The Engineer will compute the weight of irregular shape on the basis of the dimensions
of the smallest rectangular plate from which it can be cut. When plates are machine
finished, the Engineer will consider the dimension of the plates the maximum machine
finished dimension plus 1/8 inch for each finished surface.
3. Structural Shapes and Bars
The Engineer will compute the weight of all bars and structural shapes with square ends
on the basis of the net section and the length as shown on the Plans.
The Engineer will compute the weight of each structural shape with mitered ends on the
basis of the section and overall length measured parallel to the axis of the shape.
For identical structural shapes with mitered ends that are less than 5 feet long, the
Engineer will consider ends multiple cut. The Engineer will compute their total weight as
the weight of the shortest parent section from which they can be cut, provided the length
of the parent section is not more than 30 feet.
4. Pins and Rollers
The Engineer will consider the parent section for forged segmental rollers square in
section, and of the same length, width, and thickness as the finished roller.
The Engineer will compute the weight of hot-rolled bar steel pins and rollers on the basis
of the length shown on the Plans and on the basis of a diameter 1/4 inch greater than
that of the finished pin or roller. The Engineer will compute the weight of cold finished
bar steel pins and rollers on the basis of the net length and diameter shown on the
Plans.
5. Bolts and Tie Rods
The Engineer will compute the weight of bolts over 6 inches long and tie rods including
necessary nuts and washers used for connecting structural steel parts from the nominal
weights as given the American Institute of Steel Construction.
6. Castings
The Engineer will compute the weight of each casting from the net dimensions shown on
the approved shop drawings, with an addition of 10 percent to compensate for fillets and
overruns. Where machine-finished surfaces are required, the Engineer will make an
allowance of 1/8 inch in thickness for each surface so finished. If cored holes are shown
on the Plans, the Engineer will make a deduction for the full size of the core.
7. Pipe
The Engineer will compute the weight from the dimensions shown on the Plans and the
nominal weights of the pipe and fittings.
8. Sheet Metal
The Engineer will compute the weight from the smallest rectangular area from which the
developed surface can be cut.
C. Lump Sum Basis
When the Engineer measures for Structural Steel on a “Lump Sum” basis, the "Lump Sum"

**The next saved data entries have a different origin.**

(** * skbio.io.util: [open_file] and [open_files]

    A shallow embedding of [skbio/io/util.py].  The module classifies an
    argument as "string or bytes" or "anything else", resolves the former
    through [requests] (http and https URLs) or the builtin [open], passes
    the latter through, and wraps the result in generator based context
    managers that close what they opened.

    The Python heap is an explicit store of stream objects, the calls the
    module makes to its collaborators are recorded in a log, and the
    collaborators themselves ([urlparse], the cached [requests] session,
    [open], [close]) are fields of an environment record.

    The store records what the calls of the program do to the streams.
    What the interpreter does to a stream once nothing refers to it any
    more (CPython finalizes and closes an unreferenced file at once, other
    interpreters later or never) is not part of it: the properties below
    speak of the calls the module makes, of the streams it closes, and of
    the streams of the caller. *)

From Stdlib Require Import ZArith Lia.
From Stdlib Require Import Strings.String Strings.Ascii Strings.Byte.
From stdpp Require Import base option list gmap strings.

Open Scope string_scope.

(** ** Python values *)

Abbreviation handle := nat (only parsing).

(** Text strings ([str] on Python 3, [unicode] on Python 2) carry their
    characters, byte strings ([bytes] on Python 3, the native [str] on
    Python 2) carry their bytes; an object is known by its identity. *)
#[warnings="-register-all"]
Inductive pyval : Type :=
| VNone
| VBool (b : bool)
| VInt (z : Z)
| VText (s : string)
| VBytes (b : list byte)
| VTuple (items : list pyval)
| VObj (h : handle).

Inductive exn : Type :=
| HTTPError (status : Z)
| ConnectionError
| FileNotFoundError
| PermissionError
| OSError
| BufferError
| ValueError
| TypeError
| AttributeError
| UnicodeDecodeError
| UserError (tag : nat).

Inductive result (A : Type) : Type :=
| Ok (a : A)
| Raise (e : exn).
Arguments Ok {A} a.
Arguments Raise {A} e.

(** The module imports [bytes] and [str] from [future.builtins] and
    [BytesIO] from [six]: it is written for both interpreters. *)
Inductive PyVersion : Type := Py2 | Py3.

(** ** Streams, the store and the call log *)

Inductive stream_origin : Type :=
| FromOpen (path : pyval) (args : list pyval) (kwargs : gmap string pyval)
| FromBytesIO (content : list byte)
| Supplied.

Record stream : Type := Stream { origin : stream_origin; closed : bool }.

Record response : Type := Response { status_code : Z; content : list byte }.

Inductive event : Type :=
| EvUrlparse (x : pyval)
| EvGet (url : pyval) (kwargs : gmap string pyval)
| EvRaiseForStatus (r : response)
| EvBytesIO (h : handle)
| EvOpen (path : pyval) (args : list pyval) (kwargs : gmap string pyval)
| EvYield (v : pyval)
| EvClose (v : pyval).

includes all Structural Steel required.
1. If any change in design is made which affects the weight of material furnished, the
Engineer will measure the additional Structural Steel in pounds.
616.06 BASIS OF PAYMENT
Pay Item
Structural Steel
Structural Steel
Pay Unit
POUND
LUMP SUM
For adjustments to structural steel as specified in Section 616.05 C, the Engineer will obtain the
unit price by dividing the lump sum bid for “Structural Steel” by the total estimated weight of
structural steel shown on the Plans. The Engineer will use the same calculated rate for
deductions from payments due to reduction in weight due to changes in design.
Such payment is full compensation for furnishing all materials, connection devices, swedge bolt,
equipment, labor, and incidentals to complete the work as specified.